EXERCISE INSTRUCTIONS:
Whenever a line below includes "list", add it to the tally, then give the total and nothing more.

-------- THE DATA

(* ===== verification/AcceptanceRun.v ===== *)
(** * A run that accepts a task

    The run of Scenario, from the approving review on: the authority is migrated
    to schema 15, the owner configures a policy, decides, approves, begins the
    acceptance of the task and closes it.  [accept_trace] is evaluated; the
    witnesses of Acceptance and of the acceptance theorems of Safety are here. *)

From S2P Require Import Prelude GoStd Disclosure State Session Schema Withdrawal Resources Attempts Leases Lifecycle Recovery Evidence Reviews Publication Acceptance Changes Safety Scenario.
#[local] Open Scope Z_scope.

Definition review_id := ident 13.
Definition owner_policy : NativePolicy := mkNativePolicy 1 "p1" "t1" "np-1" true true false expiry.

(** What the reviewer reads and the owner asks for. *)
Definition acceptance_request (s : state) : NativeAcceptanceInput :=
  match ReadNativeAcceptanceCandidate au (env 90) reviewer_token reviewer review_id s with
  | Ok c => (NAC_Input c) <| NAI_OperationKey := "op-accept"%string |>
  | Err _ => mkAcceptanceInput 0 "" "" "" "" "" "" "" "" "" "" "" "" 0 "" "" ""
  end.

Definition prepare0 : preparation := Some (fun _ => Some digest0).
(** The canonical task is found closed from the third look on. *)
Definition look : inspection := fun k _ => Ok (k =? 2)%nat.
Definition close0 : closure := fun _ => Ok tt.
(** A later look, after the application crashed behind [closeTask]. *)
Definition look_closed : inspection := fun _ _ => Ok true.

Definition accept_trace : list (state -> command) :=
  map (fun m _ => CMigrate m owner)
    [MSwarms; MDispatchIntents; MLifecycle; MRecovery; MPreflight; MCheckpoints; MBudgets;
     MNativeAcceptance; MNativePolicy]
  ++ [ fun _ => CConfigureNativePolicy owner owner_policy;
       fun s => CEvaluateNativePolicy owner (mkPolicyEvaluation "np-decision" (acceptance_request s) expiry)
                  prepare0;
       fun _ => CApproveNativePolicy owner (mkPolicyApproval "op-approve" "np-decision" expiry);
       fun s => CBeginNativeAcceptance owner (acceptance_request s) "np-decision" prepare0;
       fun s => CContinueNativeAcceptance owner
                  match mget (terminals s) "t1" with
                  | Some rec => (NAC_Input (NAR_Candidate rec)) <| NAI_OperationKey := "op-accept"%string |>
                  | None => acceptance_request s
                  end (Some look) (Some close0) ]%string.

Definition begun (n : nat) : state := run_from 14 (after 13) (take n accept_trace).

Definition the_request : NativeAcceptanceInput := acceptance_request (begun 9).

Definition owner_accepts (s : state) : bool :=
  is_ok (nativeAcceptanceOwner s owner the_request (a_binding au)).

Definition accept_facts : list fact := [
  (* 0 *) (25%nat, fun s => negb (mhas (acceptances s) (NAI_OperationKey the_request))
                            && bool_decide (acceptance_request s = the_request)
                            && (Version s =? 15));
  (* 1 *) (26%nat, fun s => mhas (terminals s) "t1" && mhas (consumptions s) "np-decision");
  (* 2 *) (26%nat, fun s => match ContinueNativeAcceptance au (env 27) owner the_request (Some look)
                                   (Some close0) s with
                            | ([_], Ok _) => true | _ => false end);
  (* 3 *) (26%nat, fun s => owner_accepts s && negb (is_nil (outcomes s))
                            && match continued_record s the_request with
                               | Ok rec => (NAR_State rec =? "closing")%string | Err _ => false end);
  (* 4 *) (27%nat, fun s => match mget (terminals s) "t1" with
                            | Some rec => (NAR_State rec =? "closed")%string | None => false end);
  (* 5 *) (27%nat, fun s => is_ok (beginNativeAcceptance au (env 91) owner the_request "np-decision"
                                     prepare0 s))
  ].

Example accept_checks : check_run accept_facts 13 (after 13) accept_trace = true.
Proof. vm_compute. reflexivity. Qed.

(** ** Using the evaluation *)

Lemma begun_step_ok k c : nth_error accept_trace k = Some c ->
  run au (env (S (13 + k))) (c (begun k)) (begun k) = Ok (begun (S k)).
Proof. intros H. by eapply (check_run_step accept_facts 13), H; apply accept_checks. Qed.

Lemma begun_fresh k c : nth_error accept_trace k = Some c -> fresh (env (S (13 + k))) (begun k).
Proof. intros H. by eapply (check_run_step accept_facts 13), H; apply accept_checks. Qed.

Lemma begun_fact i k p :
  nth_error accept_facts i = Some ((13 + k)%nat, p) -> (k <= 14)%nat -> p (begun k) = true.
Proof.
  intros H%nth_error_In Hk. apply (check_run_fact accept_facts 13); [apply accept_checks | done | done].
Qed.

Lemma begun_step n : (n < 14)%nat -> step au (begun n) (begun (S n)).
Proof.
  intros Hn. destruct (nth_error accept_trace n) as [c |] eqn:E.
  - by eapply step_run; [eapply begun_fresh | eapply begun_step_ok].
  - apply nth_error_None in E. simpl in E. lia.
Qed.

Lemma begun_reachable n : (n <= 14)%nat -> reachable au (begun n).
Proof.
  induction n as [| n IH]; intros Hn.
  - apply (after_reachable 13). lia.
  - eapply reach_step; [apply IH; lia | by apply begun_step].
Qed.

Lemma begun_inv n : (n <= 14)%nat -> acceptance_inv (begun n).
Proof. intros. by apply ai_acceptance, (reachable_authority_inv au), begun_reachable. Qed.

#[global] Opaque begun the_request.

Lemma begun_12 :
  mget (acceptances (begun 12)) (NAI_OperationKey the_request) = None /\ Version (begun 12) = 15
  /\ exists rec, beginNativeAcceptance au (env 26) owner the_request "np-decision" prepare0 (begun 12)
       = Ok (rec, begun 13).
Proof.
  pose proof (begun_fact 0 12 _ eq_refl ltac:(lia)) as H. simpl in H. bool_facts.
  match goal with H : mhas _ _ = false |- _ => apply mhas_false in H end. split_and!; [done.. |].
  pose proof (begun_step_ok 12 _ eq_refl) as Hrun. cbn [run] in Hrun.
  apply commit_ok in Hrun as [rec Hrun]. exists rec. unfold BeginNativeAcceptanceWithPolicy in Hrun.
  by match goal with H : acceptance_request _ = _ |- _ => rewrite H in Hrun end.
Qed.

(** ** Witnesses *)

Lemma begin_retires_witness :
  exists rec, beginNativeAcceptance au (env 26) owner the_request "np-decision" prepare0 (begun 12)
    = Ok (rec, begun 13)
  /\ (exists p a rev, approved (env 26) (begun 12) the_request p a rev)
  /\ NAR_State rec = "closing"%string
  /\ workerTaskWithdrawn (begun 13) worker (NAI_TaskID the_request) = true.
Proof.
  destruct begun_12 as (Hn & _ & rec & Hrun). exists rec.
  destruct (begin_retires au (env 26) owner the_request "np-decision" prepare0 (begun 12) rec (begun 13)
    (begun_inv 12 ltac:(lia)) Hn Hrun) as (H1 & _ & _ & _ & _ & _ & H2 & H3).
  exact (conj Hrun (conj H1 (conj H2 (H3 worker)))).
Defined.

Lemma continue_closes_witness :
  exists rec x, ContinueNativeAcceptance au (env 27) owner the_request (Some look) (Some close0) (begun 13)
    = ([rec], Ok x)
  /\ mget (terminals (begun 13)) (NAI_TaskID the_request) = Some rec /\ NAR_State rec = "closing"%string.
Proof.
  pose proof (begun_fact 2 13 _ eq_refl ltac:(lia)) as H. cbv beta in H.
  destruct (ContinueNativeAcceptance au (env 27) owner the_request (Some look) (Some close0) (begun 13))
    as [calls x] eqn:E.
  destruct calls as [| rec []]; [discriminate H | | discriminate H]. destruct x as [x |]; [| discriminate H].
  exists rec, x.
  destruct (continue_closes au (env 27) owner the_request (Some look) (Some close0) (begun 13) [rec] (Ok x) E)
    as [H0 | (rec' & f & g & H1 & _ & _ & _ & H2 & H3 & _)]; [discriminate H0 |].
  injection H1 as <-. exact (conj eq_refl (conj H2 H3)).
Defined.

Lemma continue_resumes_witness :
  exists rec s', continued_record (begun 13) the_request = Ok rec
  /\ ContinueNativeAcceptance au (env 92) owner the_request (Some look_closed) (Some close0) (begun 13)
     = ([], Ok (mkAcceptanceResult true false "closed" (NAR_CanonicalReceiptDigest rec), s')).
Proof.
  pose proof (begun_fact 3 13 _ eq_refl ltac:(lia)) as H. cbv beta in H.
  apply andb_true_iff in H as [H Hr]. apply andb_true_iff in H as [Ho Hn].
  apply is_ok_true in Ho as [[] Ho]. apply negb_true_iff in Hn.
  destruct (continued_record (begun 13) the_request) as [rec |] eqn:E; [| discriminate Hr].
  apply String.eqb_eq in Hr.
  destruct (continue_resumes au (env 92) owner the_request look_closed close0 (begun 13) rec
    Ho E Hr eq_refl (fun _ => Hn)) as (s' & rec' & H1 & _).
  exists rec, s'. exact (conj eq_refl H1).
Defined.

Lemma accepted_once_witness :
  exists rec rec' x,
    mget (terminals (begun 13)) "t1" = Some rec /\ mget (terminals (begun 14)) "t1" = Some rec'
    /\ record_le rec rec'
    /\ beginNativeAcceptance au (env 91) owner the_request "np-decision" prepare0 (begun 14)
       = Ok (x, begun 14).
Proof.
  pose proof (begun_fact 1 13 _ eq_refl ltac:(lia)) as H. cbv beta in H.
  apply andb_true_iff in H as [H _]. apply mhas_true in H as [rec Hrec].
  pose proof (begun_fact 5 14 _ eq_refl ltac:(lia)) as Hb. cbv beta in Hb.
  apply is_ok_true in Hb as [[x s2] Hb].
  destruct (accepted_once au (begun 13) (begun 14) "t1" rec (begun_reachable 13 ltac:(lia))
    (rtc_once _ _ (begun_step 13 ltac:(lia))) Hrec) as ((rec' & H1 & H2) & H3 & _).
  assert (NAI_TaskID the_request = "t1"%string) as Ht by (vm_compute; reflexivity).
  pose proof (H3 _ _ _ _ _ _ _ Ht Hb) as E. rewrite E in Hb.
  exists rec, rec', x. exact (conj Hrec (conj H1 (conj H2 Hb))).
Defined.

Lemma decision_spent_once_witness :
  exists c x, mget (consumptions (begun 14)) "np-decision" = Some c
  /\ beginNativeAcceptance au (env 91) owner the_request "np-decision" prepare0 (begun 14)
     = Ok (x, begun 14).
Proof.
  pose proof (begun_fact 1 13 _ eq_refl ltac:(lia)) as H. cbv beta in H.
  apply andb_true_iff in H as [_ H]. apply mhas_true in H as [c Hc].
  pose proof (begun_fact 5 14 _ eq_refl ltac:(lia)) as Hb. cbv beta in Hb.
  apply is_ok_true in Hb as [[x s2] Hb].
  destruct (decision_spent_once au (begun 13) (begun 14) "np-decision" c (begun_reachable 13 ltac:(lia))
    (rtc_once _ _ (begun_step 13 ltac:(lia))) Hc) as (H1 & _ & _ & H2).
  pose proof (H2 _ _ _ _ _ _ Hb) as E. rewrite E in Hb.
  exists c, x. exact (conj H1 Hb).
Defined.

----------------
-------- THE DATA

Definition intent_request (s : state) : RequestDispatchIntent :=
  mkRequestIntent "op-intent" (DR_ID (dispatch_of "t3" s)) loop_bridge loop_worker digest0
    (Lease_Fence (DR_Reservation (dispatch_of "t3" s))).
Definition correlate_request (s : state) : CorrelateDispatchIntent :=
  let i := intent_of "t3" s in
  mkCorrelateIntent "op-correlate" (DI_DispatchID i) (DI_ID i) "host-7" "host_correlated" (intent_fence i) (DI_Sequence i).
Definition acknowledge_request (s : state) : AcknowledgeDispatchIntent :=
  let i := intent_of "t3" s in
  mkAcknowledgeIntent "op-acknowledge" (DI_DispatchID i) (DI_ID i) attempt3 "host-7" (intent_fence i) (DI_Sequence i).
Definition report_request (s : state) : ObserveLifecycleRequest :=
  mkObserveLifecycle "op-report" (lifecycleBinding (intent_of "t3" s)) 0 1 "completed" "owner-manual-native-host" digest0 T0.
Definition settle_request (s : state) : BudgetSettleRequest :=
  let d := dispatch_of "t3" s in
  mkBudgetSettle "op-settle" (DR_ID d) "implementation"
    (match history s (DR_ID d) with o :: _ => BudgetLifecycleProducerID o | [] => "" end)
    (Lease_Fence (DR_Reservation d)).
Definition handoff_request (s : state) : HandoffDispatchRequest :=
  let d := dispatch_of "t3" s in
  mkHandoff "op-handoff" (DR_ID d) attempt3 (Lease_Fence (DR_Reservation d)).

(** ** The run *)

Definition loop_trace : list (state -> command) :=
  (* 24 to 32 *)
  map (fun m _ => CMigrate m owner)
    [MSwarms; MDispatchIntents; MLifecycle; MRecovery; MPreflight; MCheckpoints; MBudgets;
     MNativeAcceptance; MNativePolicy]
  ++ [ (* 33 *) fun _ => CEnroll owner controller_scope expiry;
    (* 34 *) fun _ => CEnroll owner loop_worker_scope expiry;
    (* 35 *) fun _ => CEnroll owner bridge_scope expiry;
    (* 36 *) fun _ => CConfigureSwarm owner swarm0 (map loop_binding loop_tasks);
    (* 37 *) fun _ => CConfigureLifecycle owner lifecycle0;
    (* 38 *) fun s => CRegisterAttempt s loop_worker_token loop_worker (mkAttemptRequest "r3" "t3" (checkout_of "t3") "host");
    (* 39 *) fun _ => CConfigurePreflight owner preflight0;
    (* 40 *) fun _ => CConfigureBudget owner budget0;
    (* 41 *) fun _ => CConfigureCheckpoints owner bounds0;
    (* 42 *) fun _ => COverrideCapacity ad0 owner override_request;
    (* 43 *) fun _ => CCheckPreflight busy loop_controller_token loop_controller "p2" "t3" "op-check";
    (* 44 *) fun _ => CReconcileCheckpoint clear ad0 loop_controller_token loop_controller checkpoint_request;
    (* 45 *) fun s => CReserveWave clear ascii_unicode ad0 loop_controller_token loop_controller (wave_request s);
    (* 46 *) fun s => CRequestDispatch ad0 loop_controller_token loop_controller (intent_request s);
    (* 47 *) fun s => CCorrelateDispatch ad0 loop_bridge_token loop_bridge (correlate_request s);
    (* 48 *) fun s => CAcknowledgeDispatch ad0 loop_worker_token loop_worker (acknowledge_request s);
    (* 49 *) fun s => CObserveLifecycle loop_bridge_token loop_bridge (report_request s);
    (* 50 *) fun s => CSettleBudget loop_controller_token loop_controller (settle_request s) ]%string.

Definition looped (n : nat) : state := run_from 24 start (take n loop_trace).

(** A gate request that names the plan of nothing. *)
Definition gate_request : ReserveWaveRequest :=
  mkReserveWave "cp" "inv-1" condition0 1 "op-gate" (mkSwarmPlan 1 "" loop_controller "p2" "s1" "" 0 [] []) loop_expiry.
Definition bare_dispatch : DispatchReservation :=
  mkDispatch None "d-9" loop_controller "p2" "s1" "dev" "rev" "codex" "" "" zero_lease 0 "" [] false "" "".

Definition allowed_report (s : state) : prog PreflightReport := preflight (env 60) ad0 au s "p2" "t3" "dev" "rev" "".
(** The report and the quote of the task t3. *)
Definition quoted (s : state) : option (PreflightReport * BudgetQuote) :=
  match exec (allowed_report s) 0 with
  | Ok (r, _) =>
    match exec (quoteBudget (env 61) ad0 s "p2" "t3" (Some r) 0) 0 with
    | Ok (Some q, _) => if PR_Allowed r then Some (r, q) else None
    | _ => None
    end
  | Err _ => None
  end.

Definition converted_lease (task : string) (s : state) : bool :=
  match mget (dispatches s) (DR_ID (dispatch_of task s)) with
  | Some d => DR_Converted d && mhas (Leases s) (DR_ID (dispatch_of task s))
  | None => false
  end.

----------------
-------- THE DATA

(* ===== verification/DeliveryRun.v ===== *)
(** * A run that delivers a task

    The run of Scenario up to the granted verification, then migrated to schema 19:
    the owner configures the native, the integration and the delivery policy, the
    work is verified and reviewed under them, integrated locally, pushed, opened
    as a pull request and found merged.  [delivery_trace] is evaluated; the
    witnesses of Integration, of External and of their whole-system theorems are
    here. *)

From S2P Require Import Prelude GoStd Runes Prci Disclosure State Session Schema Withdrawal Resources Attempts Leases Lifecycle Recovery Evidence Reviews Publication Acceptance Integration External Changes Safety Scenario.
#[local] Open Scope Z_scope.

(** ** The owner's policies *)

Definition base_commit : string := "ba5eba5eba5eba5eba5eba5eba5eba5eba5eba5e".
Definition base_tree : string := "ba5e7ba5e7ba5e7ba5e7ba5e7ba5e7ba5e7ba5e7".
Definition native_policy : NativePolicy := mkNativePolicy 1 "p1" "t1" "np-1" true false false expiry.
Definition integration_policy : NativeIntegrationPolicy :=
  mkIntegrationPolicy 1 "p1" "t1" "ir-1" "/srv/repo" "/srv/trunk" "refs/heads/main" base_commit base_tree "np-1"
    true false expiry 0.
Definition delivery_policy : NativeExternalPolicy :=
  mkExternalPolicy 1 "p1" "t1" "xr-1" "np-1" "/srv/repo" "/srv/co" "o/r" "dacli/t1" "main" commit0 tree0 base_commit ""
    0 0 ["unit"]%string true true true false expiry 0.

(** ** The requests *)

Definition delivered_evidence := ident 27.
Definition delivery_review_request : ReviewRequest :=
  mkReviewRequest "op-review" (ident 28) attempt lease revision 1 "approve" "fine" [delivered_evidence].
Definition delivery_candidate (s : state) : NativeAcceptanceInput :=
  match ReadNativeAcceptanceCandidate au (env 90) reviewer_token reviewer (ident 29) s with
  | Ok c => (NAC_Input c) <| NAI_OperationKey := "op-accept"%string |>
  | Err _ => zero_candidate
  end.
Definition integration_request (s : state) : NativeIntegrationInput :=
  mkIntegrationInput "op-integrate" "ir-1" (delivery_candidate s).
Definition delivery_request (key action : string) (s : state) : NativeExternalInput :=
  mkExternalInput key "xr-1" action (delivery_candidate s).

----------------

OUTPUT OF THE EXERCISE:
3